**Work to be completed**: Where a line holds the word "float", copy that line from the data below.

**Study material**:
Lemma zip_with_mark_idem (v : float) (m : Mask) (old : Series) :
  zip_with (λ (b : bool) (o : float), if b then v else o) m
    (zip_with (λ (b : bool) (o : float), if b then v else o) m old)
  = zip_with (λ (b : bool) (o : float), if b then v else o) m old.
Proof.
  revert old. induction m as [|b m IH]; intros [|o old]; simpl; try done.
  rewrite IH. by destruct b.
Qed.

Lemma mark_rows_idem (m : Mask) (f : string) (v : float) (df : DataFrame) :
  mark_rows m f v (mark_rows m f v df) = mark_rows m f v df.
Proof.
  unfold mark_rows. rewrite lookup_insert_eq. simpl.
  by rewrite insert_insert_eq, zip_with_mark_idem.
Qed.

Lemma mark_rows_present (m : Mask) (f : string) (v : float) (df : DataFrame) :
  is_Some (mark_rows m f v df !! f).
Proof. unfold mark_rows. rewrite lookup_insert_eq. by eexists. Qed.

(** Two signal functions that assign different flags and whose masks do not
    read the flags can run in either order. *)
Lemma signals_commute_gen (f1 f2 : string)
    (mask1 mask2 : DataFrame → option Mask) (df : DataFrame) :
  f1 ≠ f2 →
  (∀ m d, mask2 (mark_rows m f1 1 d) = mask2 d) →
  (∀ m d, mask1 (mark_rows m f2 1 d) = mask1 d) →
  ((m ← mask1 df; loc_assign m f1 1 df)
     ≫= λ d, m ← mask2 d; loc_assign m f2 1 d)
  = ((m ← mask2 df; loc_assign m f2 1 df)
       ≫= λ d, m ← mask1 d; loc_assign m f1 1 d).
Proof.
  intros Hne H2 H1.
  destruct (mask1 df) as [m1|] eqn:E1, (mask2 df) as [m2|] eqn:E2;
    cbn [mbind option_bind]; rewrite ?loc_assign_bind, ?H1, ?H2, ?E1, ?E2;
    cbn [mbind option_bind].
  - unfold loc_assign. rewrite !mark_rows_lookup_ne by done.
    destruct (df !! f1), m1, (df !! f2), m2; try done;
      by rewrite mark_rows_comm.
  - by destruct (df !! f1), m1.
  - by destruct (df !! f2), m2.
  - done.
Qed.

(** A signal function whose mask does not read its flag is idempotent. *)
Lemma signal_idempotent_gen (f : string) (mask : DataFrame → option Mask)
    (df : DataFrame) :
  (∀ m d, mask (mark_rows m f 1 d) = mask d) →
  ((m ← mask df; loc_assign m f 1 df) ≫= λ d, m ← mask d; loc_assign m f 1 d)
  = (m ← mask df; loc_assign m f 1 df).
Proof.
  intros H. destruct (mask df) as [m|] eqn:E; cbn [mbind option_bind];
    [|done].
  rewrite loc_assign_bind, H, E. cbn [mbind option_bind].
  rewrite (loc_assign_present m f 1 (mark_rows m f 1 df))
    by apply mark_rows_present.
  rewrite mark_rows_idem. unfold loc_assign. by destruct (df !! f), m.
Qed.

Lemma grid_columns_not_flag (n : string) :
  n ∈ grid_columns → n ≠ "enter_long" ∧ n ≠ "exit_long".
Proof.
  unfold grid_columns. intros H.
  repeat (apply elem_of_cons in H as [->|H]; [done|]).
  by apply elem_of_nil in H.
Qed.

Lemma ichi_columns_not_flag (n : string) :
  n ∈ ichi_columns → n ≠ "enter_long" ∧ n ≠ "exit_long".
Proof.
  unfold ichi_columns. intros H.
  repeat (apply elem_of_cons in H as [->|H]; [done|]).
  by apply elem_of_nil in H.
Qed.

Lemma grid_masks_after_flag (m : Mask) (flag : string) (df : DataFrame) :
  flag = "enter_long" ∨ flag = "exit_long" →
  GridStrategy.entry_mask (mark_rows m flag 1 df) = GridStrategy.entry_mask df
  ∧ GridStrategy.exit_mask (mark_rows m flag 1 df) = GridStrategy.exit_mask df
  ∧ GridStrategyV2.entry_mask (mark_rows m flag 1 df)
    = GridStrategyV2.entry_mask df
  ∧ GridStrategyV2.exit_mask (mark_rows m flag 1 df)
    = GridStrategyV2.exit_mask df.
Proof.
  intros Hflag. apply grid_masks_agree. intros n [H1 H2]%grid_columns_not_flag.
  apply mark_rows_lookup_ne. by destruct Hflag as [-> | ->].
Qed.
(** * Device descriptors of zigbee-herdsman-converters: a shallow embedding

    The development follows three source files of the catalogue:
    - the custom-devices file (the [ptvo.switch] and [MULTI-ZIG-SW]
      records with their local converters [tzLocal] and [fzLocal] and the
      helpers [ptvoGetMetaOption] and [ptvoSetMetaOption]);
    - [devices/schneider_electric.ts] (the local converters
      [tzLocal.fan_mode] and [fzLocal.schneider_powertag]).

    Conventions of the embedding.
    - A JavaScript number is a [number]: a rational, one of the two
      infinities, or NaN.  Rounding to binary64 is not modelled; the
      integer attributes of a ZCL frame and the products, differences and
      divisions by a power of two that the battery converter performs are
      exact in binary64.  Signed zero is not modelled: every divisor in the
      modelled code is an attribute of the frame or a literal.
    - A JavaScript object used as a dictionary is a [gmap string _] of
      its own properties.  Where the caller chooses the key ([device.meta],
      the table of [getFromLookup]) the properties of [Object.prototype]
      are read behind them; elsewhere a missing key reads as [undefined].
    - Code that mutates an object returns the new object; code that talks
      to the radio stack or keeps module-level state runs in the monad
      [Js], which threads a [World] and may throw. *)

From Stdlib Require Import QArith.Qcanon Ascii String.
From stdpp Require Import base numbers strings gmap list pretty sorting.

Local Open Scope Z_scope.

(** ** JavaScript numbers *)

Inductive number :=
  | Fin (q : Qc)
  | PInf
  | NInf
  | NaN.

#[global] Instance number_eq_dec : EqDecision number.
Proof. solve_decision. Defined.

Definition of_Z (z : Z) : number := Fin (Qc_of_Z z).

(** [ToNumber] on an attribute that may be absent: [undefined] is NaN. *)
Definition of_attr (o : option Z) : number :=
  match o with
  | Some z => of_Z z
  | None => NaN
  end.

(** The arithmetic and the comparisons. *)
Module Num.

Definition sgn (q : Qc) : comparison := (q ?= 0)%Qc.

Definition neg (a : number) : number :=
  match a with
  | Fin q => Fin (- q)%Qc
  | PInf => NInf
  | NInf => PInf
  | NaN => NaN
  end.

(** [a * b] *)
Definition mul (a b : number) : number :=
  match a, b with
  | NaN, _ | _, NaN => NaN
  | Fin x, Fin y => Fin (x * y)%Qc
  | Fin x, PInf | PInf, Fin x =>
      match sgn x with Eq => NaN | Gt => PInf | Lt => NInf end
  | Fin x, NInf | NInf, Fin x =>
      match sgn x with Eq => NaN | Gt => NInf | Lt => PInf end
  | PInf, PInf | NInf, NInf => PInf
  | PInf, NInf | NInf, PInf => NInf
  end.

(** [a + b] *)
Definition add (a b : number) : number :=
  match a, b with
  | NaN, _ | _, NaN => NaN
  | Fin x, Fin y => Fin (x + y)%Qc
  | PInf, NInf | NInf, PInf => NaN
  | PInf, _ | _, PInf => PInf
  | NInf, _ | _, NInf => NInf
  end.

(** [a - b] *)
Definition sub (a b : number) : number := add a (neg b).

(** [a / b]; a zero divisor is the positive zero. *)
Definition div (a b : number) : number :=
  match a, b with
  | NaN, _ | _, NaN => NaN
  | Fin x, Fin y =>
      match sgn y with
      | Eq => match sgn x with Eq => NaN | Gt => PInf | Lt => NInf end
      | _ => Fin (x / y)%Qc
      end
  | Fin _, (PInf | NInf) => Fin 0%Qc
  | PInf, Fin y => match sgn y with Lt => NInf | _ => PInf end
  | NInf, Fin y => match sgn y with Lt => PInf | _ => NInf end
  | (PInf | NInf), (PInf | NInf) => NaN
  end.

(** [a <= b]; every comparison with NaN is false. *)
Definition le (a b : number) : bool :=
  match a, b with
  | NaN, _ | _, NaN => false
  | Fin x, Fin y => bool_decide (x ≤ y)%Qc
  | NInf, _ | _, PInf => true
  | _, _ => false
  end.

**Exercise output**:
Lemma zip_with_mark_idem (v : float) (m : Mask) (old : Series) :
  zip_with (λ (b : bool) (o : float), if b then v else o) m
    (zip_with (λ (b : bool) (o : float), if b then v else o) m old)
  = zip_with (λ (b : bool) (o : float), if b then v else o) m old.
Lemma mark_rows_idem (m : Mask) (f : string) (v : float) (df : DataFrame) :
Lemma mark_rows_present (m : Mask) (f : string) (v : float) (df : DataFrame) :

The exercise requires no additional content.